→ Assignment:
Print the data below exactly, but only the lines from the one containing "else asking (put_record" down to the one containing "let! handle := liftM", inclusive.

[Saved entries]
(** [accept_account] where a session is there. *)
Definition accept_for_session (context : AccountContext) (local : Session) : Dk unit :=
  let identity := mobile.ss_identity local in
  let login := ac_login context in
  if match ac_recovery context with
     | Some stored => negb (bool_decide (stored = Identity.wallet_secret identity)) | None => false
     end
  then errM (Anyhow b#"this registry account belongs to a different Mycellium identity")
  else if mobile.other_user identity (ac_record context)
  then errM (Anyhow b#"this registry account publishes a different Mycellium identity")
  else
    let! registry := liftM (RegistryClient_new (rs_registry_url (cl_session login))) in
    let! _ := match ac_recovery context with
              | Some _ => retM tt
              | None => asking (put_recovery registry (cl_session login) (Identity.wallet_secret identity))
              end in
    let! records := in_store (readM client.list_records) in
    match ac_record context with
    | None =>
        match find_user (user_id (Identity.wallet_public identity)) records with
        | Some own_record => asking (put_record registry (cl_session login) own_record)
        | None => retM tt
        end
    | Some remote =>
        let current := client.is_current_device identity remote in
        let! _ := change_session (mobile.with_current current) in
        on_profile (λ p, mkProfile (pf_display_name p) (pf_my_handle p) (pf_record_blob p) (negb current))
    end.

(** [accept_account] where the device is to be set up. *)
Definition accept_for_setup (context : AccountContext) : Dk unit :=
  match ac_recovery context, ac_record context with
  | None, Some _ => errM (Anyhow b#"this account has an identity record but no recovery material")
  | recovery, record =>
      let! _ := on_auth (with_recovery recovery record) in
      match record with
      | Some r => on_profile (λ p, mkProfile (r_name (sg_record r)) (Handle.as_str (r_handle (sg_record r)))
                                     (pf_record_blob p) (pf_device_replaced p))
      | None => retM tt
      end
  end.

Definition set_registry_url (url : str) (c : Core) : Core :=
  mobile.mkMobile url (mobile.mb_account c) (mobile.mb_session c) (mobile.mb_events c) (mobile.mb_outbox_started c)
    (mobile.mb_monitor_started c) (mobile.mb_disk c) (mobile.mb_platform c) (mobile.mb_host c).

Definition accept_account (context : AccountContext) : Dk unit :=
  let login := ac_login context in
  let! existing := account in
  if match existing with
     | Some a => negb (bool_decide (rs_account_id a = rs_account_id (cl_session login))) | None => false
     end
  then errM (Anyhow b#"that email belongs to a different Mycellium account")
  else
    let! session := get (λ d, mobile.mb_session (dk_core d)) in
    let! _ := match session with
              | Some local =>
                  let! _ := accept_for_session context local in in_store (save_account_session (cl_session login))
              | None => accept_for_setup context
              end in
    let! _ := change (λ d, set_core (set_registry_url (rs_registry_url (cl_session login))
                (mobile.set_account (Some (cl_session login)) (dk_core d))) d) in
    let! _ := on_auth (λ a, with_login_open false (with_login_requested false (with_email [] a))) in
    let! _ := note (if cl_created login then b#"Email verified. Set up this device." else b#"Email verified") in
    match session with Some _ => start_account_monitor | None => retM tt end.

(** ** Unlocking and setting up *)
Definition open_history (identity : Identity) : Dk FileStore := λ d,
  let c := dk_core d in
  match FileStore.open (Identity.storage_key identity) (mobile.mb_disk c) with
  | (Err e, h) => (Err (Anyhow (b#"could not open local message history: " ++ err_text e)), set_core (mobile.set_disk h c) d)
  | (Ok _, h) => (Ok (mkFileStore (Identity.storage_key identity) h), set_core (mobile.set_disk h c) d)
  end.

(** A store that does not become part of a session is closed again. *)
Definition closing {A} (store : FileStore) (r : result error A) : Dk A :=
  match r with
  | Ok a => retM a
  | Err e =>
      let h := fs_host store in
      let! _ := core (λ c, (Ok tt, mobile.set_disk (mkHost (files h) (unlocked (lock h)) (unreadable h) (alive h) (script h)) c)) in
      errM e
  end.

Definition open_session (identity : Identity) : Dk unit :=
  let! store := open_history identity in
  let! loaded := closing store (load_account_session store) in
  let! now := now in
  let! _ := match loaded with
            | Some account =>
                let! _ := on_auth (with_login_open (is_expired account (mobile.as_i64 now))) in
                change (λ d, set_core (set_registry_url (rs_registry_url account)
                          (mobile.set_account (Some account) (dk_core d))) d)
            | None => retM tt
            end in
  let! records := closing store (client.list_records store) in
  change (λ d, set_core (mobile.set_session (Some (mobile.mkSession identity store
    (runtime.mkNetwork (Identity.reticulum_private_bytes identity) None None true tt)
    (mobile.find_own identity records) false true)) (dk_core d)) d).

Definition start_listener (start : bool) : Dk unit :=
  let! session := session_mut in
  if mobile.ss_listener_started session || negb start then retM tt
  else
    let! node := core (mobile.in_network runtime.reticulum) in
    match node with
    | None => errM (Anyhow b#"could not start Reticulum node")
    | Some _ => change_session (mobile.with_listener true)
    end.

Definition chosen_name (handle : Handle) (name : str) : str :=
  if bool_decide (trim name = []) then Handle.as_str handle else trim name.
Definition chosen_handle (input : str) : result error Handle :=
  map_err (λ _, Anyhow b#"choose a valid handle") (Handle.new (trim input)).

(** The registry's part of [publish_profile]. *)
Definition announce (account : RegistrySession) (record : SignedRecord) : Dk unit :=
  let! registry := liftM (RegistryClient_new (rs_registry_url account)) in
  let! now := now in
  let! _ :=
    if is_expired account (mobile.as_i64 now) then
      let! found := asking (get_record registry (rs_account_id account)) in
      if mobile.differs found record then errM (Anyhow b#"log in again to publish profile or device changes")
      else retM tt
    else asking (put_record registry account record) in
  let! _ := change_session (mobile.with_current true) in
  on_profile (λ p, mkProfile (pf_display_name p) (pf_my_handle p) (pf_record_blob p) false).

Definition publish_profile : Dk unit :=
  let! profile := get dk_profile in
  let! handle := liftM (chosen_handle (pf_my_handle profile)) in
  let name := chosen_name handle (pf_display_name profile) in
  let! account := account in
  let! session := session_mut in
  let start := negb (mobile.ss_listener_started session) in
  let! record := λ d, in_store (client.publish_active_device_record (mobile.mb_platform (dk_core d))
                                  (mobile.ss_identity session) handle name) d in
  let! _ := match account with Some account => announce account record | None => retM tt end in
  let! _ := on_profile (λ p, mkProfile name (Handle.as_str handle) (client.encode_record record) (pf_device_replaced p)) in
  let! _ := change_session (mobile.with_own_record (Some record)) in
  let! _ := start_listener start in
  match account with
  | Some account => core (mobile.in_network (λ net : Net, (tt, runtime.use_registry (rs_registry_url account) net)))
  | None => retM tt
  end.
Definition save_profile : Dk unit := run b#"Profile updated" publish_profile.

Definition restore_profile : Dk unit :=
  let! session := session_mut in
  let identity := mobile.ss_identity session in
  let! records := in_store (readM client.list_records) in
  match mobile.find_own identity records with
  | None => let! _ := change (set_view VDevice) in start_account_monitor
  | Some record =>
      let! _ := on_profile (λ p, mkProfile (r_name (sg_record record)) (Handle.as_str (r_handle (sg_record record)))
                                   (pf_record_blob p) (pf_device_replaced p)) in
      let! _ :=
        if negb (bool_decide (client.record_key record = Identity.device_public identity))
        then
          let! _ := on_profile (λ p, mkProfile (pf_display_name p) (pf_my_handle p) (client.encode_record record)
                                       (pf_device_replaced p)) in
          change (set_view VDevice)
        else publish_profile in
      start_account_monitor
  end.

→ Response to the exercise:
    else asking (put_record registry account record) in
  let! _ := change_session (mobile.with_current true) in
  on_profile (λ p, mkProfile (pf_display_name p) (pf_my_handle p) (pf_record_blob p) false).

Definition publish_profile : Dk unit :=
  let! profile := get dk_profile in
  let! handle := liftM (chosen_handle (pf_my_handle profile)) in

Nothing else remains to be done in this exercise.